Parecía muy complejo preguntar a los Kiemhrir si el silbato llegaría a despertar a las criaturas de la bóveda. Pero en vista de que los seres alados parecían ser enteramente nocturnos, optaron por afrontar el posible riesgo. Mogien extrajo un diminuto silbato, atado debajo de su capa con cadenilla, y emitió una señal que Rocannon no alcanzó a oír, pero que hizo retorcerse a los Kiemhrir.
En el término de veinte minutos una gran sombra se proyectó sobre la cúpula, en su torno y se lanzó hacia el norte para regresar al cabo de unos pocos minutos más, pero esta vez con un compañero. Ambos animales se dejaron caer en el patio, entre un despliegue de alas: la montura rayada y la gris de Mogien; la blanca, en cambio, no llegaría jamás. Debía de ser la que Rocannon hallara en la rampa entre la rancia y polvorienta atmósfera dorada de la cúpula, alimento para las larvas de los ángeles.
Los Kiemhrir estaban aterrorizados con la presencia de las bestias aladas. La gentileza, la mesurada cortesía de Caranegra se habían diluido en un pánico apenas controlado cuando Rocannon quiso agradecerle y darle su adiós.
— ¡Oh, vuela, Señor! — decía con una mueca lastimera, manteniéndose a buena distancia de las garras de las monturas; de modo que no demoraron la partida.
A una hora de camino de la ciudad-colmena, todas sus ropas y pieles utilizadas como camas y el resto de su equipo estaba aún esparcido por tierra, junto a las cenizas frías del fuego. Al otro lado de la colina yacían tres seres alados muertos y junto a ellos las dos espadas de Mogien, una, quebrado el acero cerca de la empuñadura. Mogien se había despertado en el momento en que los alados se inclinaban sobre Yahan y Kyo. Uno lo había mordido.
— Ya no pude hablar — relató. Pero se había resistido y dado muerte a tres antes de que la parálisis lo abatiese —. Oí la voz de Raho, llamándome. Por tres veces me llamó y no pude brindarle ayuda.
Y se quedó allí, sentado entre las ruinas cubiertas de hierba, aquellas que habían sobrevivido a nombres y leyendas; la espada rota descansaba sobre sus rodillas y ya no habló más.

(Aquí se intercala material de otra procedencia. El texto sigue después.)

(* ===== verification/Virtio.v ===== *)
(** * The disk driver (kernel/virtio_disk.c, virtio.h)

    The driver's state [struct disk], with the descriptor table, the [avail]
    ring and the [used] ring, and the operations on it. The device is on the
    other side of the rings and not defined here: what the driver relies on is
    the class [Device] of VirtioCorrect. Registers read what [vd_in]
    says, and writes to them are recorded in [vd_out]. *)

From S2P Require Import Prelude Riscv KState Spinlock KString Kalloc Vm Sched Layout Bio.
Open Scope Z_scope.

(** ** virtio.h *)

Definition VIRTIO_MMIO_MAGIC_VALUE : Z := 0x000.
Definition VIRTIO_MMIO_VERSION : Z := 0x004.
Definition VIRTIO_MMIO_DEVICE_ID : Z := 0x008.
Definition VIRTIO_MMIO_VENDOR_ID : Z := 0x00c.
Definition VIRTIO_MMIO_DEVICE_FEATURES : Z := 0x010.
Definition VIRTIO_MMIO_DRIVER_FEATURES : Z := 0x020.
Definition VIRTIO_MMIO_GUEST_PAGE_SIZE : Z := 0x028.
Definition VIRTIO_MMIO_QUEUE_SEL : Z := 0x030.
Definition VIRTIO_MMIO_QUEUE_NUM_MAX : Z := 0x034.
Definition VIRTIO_MMIO_QUEUE_NUM : Z := 0x038.
Definition VIRTIO_MMIO_QUEUE_PFN : Z := 0x040.
Definition VIRTIO_MMIO_QUEUE_NOTIFY : Z := 0x050.
Definition VIRTIO_MMIO_INTERRUPT_STATUS : Z := 0x060.
Definition VIRTIO_MMIO_INTERRUPT_ACK : Z := 0x064.
Definition VIRTIO_MMIO_STATUS : Z := 0x070.
Definition VIRTIO_CONFIG_S_ACKNOWLEDGE : Z := 1.
Definition VIRTIO_CONFIG_S_DRIVER : Z := 2.
Definition VIRTIO_CONFIG_S_DRIVER_OK : Z := 4.
Definition VIRTIO_CONFIG_S_FEATURES_OK : Z := 8.
Definition VIRTIO_BLK_F_RO : Z := 5.
Definition VIRTIO_BLK_F_SCSI : Z := 7.
Definition VIRTIO_BLK_F_CONFIG_WCE : Z := 11.
Definition VIRTIO_BLK_F_MQ : Z := 12.
Definition VIRTIO_F_ANY_LAYOUT : Z := 27.
Definition VIRTIO_RING_F_INDIRECT_DESC : Z := 28.
Definition VIRTIO_RING_F_EVENT_IDX : Z := 29.
Definition NUM : nat := 8.
Definition VRING_DESC_F_NEXT : Z := 1.
Definition VRING_DESC_F_WRITE : Z := 2.
Definition VIRTIO_BLK_T_IN : Z := 0.
Definition VIRTIO_BLK_T_OUT : Z := 1.
Definition sizeof_blk_req : Z := 16.

(** ** Access to [disk] *)

Definition get_disk : KM vdisk := gets k_vdisk.
Definition upd_disk (f : vdisk → vdisk) : KM unit := modify (λ s, set_k_vdisk (f (k_vdisk s)) s).
Definition R_read (r : Z) : KM Z := d ← get_disk; mret (default 0 (vd_in d !! r)).
Definition R_write (r v : Z) : KM unit :=
  upd_disk (λ d, set_vd_out (vd_out d ++ [(r, u32 v)]) d).

Definition get_desc (i : Z) : KM vdesc := d ← get_disk; deref (vd_desc d !! Z.to_nat i).
Definition upd_desc (i : Z) (f : vdesc → vdesc) : KM unit :=
  upd_disk (λ d, set_vd_desc (alter f (Z.to_nat i) (vd_desc d)) d).

(** ** virtio_disk.c *)

(** [features &= ~(1 << bit)] *)
Definition clear_bit (features bit : Z) : Z := Z.land features (Z.lnot (Z.shiftl 1 bit)).

Section virtio.
Context `{Image}.

Definition virtio_disk_init : KM unit :=
  kinitlock LVdisk "virtio_disk" ;;
  magic ← R_read VIRTIO_MMIO_MAGIC_VALUE;
  version ← R_read VIRTIO_MMIO_VERSION;
  device ← R_read VIRTIO_MMIO_DEVICE_ID;
  vendor ← R_read VIRTIO_MMIO_VENDOR_ID;
  if negb (magic =? 0x74726976) || negb (version =? 1) || negb (device =? 2)
     || negb (vendor =? 0x554d4551)
  then panic "could not find virtio disk" else
  let status := VIRTIO_CONFIG_S_ACKNOWLEDGE in
  R_write VIRTIO_MMIO_STATUS status ;;
  let status := Z.lor status VIRTIO_CONFIG_S_DRIVER in
  R_write VIRTIO_MMIO_STATUS status ;;
  features ← R_read VIRTIO_MMIO_DEVICE_FEATURES;
  R_write VIRTIO_MMIO_DRIVER_FEATURES
    (foldl clear_bit features
       [VIRTIO_BLK_F_RO; VIRTIO_BLK_F_SCSI; VIRTIO_BLK_F_CONFIG_WCE; VIRTIO_BLK_F_MQ;
        VIRTIO_F_ANY_LAYOUT; VIRTIO_RING_F_EVENT_IDX; VIRTIO_RING_F_INDIRECT_DESC]) ;;
  let status := Z.lor status VIRTIO_CONFIG_S_FEATURES_OK in
  R_write VIRTIO_MMIO_STATUS status ;;
  let status := Z.lor status VIRTIO_CONFIG_S_DRIVER_OK in
  R_write VIRTIO_MMIO_STATUS status ;;
  R_write VIRTIO_MMIO_GUEST_PAGE_SIZE PGSIZE ;;
  R_write VIRTIO_MMIO_QUEUE_SEL 0 ;;
  max ← R_read VIRTIO_MMIO_QUEUE_NUM_MAX;
  if max =? 0 then panic "virtio disk has no queue 0" else
  if max <? Z.of_nat NUM then panic "virtio disk max queue too short" else
  R_write VIRTIO_MMIO_QUEUE_NUM (Z.of_nat NUM) ;;
  upd_disk (set_vd_desc (replicate NUM (Vdesc DNull 0 0 0))) ;;
  upd_disk (set_vd_avail_idx 0) ;;
  upd_disk (set_vd_avail_ring (replicate NUM 0)) ;;
  upd_disk (set_vd_used_didx 0) ;;
  upd_disk (set_vd_used_ring (replicate NUM 0)) ;;
  R_write VIRTIO_MMIO_QUEUE_PFN (Z.shiftr disk_pages PGSHIFT) ;;
  upd_disk (set_vd_free (replicate NUM 1)).
End virtio.

(** The descriptor found by the loop of [alloc_desc]. *)
Definition find_desc (free : list Z) : option nat := fst <$> list_find (λ x, x ≠ 0) free.
Definition alloc_desc : KM Z :=
  d ← get_disk;
  match find_desc (vd_free d) with
  | Some i => upd_disk (λ d, set_vd_free (<[i := 0]> (vd_free d)) d) ;; mret (Z.of_nat i)
  | None => mret (-1)
  end.

Definition free_desc (i : Z) : KM unit :=
  if Z.of_nat NUM <=? i then panic "free_desc 1" else
  d ← get_disk;
  if negb (zget (vd_free d) i =? 0) then panic "free_desc 2" else
  upd_desc i (λ _, Vdesc DNull 0 0 0) ;;
  upd_disk (λ d, set_vd_free (zset (vd_free d) i 1) d) ;;
  wakeup CDiskFree.

(** A chain has at most [NUM] descriptors: [free_desc] panics on the second
    visit of one. *)
Definition free_chain_body (i : Z) : KM (Z + unit) :=
  k ← get_desc i;
  let flag := ds_flags k in
  let nxt := ds_next k in
  free_desc i ;;
  mret (if negb (Z.land flag VRING_DESC_F_NEXT =? 0) then inl nxt else inr tt).
Definition free_chain (i : Z) : KM unit := loopM (S NUM) free_chain_body i.

(** The three indices, or [None] for the result -1. *)
Definition alloc3_desc : KM (option (Z * Z * Z)) :=
  i0 ← alloc_desc;
  if i0 <? 0 then mret None else
  i1 ← alloc_desc;
  if i1 <? 0 then free_desc i0 ;; mret None else
  i2 ← alloc_desc;
  if i2 <? 0 then free_desc i0 ;; free_desc i1 ;; mret None else
  mret (Some (i0, i1, i2)).

(** The part of [virtio_disk_rw] that formats the descriptors. *)
Definition format_request (b : nat) (write sector : Z) (i0 i1 i2 : Z) : KM unit :=
  upd_disk (λ d, set_vd_ops (zset (vd_ops d) i0
    (Vreq (if negb (write =? 0) then VIRTIO_BLK_T_OUT else VIRTIO_BLK_T_IN) 0 sector)) d) ;;
  upd_desc i0 (λ _, Vdesc (DOp (Z.to_nat i0)) sizeof_blk_req VRING_DESC_F_NEXT (u16 i1)) ;;
  upd_desc i1 (λ _, Vdesc (DData b) BSIZE
    (Z.lor (if negb (write =? 0) then 0 else VRING_DESC_F_WRITE) VRING_DESC_F_NEXT) (u16 i2)) ;;
  upd_disk (λ d, set_vd_info_status (zset (vd_info_status d) i0 0xff) d) ;;
  upd_desc i2 (λ _, Vdesc (DStatus (Z.to_nat i0)) 1 VRING_DESC_F_WRITE 0) ;;
  upd_buf b (set_b_disk 1) ;;
  upd_disk (λ d, set_vd_info_b (zset (vd_info_b d) i0 (Some b)) d).

(** Giving the request to the device. *)
Definition submit_request (i0 : Z) : KM unit :=
  upd_disk (λ d, set_vd_avail_ring (zset (vd_avail_ring d) (vd_avail_idx d mod Z.of_nat NUM) i0) d) ;;
  upd_disk (λ d, set_vd_avail_idx (u16 (vd_avail_idx d + 1)) d) ;;
  R_write VIRTIO_MMIO_QUEUE_NOTIFY 0.

(** The bodies of its two loops: until there are descriptors, and until
    [virtio_disk_intr] says the request has finished. *)
Definition alloc_body (_ : unit) : KM (unit + Z * Z * Z) :=
  r ← alloc3_desc;
  match r with
  | Some idx => mret (inr idx)
  | None => sleep CDiskFree LVdisk ;; mret (inl tt)
  end.
Definition wait_body (b : nat) (_ : unit) : KM (unit + unit) :=
  k ← get_buf b;
  if b_disk k =? 1 then sleep (CBuf b) LVdisk ;; mret (inl tt) else mret (inr tt).

Definition virtio_disk_rw (b : nat) (write : Z) : KM unit :=
  k ← get_buf b;
  let sector := u32 (b_blockno k * (BSIZE / 512)) in
  kacquire LVdisk ;;
  fuel ← gets k_fuel;
  idx ← loopM fuel alloc_body tt;
  let '(i0, i1, i2) := idx in
  format_request b write sector i0 i1 i2 ;;
  submit_request i0 ;;
  loopM fuel (wait_body b) tt ;;
  upd_disk (λ d, set_vd_info_b (zset (vd_info_b d) i0 None) d) ;;
  free_chain i0 ;;
  krelease LVdisk.

(** One iteration of the loop of [virtio_disk_intr]. *)
Definition intr_body (_ : unit) : KM (unit + unit) :=
  d ← get_disk;
  if vd_used_idx d =? vd_used_didx d then mret (inr tt) else
  let id := zget (vd_used_ring d) (vd_used_idx d mod Z.of_nat NUM) in
  st ← deref (vd_info_status d !! Z.to_nat id);
  if negb (st =? 0) then panic "virtio_disk_intr status" else
  b ← deref (zget (vd_info_b d) id);
  upd_buf b (set_b_disk 0) ;;
  wakeup (CBuf b) ;;
  upd_disk (λ d, set_vd_used_idx (u16 (vd_used_idx d + 1)) d) ;;
  mret (inl tt).
Definition virtio_disk_intr : KM unit :=
  kacquire LVdisk ;;
  status ← R_read VIRTIO_MMIO_INTERRUPT_STATUS;
  R_write VIRTIO_MMIO_INTERRUPT_ACK (Z.land status 0x3) ;;
  d ← get_disk;
  loopM (S (Z.to_nat (u16 (vd_used_didx d - vd_used_idx d)))) intr_body tt ;;
  krelease LVdisk.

Alzaron una pira de ramas y pajas, sobre la que pusieron el cadáver de Raho, traído desde la ciudad, y a su costado su arco de caza y las flechas. Yahan preparó la lumbre y Mogien pegó fuego al túmulo funerario. Montaron en las bestias aladas y se elevaron, Mogien con Kyo a la grupa, Rocannon con Yahan, confundidos en el humo y el calor del fuego que ardía a la luz del mediodía en la cima de una colina de una tierra extraña.
Por largo rato siguieron divisando la débil columna de humo, delgada a sus espaldas, mientras volaban.

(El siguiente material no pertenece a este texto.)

(* ===== verification/VirtioCorrect.v ===== *)
(** * A disk request from start to end (kernel/virtio_disk.c)

    [virtio_disk_rw] gives a request to the device and sleeps, the device
    serves it, [virtio_disk_intr] wakes the sleeper, and the sleeper frees the
    descriptors. The whole has the effect of [disk_rw], on which the buffer
    cache and the file system above it are built.

    The device is a parameter: the class [Device] states what the virtio
    specification says a legacy block device does with the chain of
    descriptors at the next entry of the [avail] ring. *)

From S2P Require Import Prelude Riscv KState Spinlock KString Kalloc Vm Sched Layout Bio Virtio.
Open Scope Z_scope.

(** ** The device *)

(** Two sectors, those of block [bno], are written from or read into buffer [b]. *)
Definition moved (b : nat) (k : buf) (type bno : Z) (s : kstate) : kstate :=
  if type =? VIRTIO_BLK_T_OUT then
    set_k_dtrace (k_dtrace s ++ [(bno, b_data k)]) (set_k_disk (<[bno := b_data k]> (k_disk s)) s)
  else set_k_bufs (alter (set_b_data (dblock (k_disk s) bno)) b (k_bufs s)) s.

(** The status byte at [j] says success and the chain [i0] is in the [used] ring. *)
Definition completed (i0 : Z) (j : nat) (d : vdisk) : vdisk :=
  set_vd_seen (u16 (vd_seen d + 1))
    (set_vd_used_didx (u16 (vd_used_didx d + 1))
       (set_vd_used_ring (zset (vd_used_ring d) (vd_used_didx d mod Z.of_nat NUM) i0)
          (set_vd_info_status (<[j := 0]> (vd_info_status d)) d))).

(** The next request the device sees is the chain [i0], [i1], [i2]: a header
    with [type] and the sector of block [bno], the data of buffer [b], writable
    by the device when it is to read the disk, and a writable status byte. *)
Record requested (d : vdisk) (i0 i1 i2 : Z) (op b j : nat) (type bno : Z) : Prop := {
  rq_new : vd_seen d ≠ vd_avail_idx d;
  rq_head : zget (vd_avail_ring d) (vd_seen d mod Z.of_nat NUM) = i0;
  rq_d0 : vd_desc d !! Z.to_nat i0 = Some (Vdesc (DOp op) sizeof_blk_req VRING_DESC_F_NEXT i1);
  rq_d1 : vd_desc d !! Z.to_nat i1 = Some (Vdesc (DData b) BSIZE
            (Z.lor (if type =? VIRTIO_BLK_T_OUT then 0 else VRING_DESC_F_WRITE) VRING_DESC_F_NEXT) i2);
  rq_d2 : vd_desc d !! Z.to_nat i2 = Some (Vdesc (DStatus j) 1 VRING_DESC_F_WRITE 0);
  rq_op : vd_ops d !! op = Some (Vreq type 0 (2 * bno));
  rq_ty : type = VIRTIO_BLK_T_OUT ∨ type = VIRTIO_BLK_T_IN
}.

Class Device (dev : KM unit) : Prop := {
  dev_serves : ∀ s k i0 i1 i2 op b j type bno,
    requested (k_vdisk s) i0 i1 i2 op b j type bno → k_bufs s !! b = Some k →
    dev s = Ret tt (set_k_vdisk (completed i0 j (k_vdisk s)) (moved b k type bno s))
}.

(** ** Descriptors *)

Definition nfree (l : list Z) : nat := length (filter (λ x, x ≠ 0) l).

Los Kiemhrir les habían explicado con claridad que debían alejarse y que debían ocultarse durante la noche, porque de lo contrario los alados les darían caza en la oscuridad. Hacia el atardecer descendieron junto a un arroyo en un profundo desfiladero boscoso y acamparon cerca de una caída de agua. Había humedad, pero el aire era fragante y musical y aligeraba sus espíritus. Para la cena hallaron un bocado delicioso, un animal con caparazón, acuático, que se movía con lentitud, de exquisito sabor. Pero Rocannon no pudo comer: en las articulaciones y en la cola había trazas de pelo. Eran ovovivíparos, como muchos de los animales de aquella tierra, como los Kiemhrir quizá.
— Cómetelos tú, Yahan. No puedo devorar algo que tal vez llegaría a hablarme — dijo, colérico y hambriento, y fue a sentarse cerca de Kyo.
El Fian sonrió, en tanto que se frotaba la punzada del hombro.
— Si pudieras llegar a oír a todas las cosas…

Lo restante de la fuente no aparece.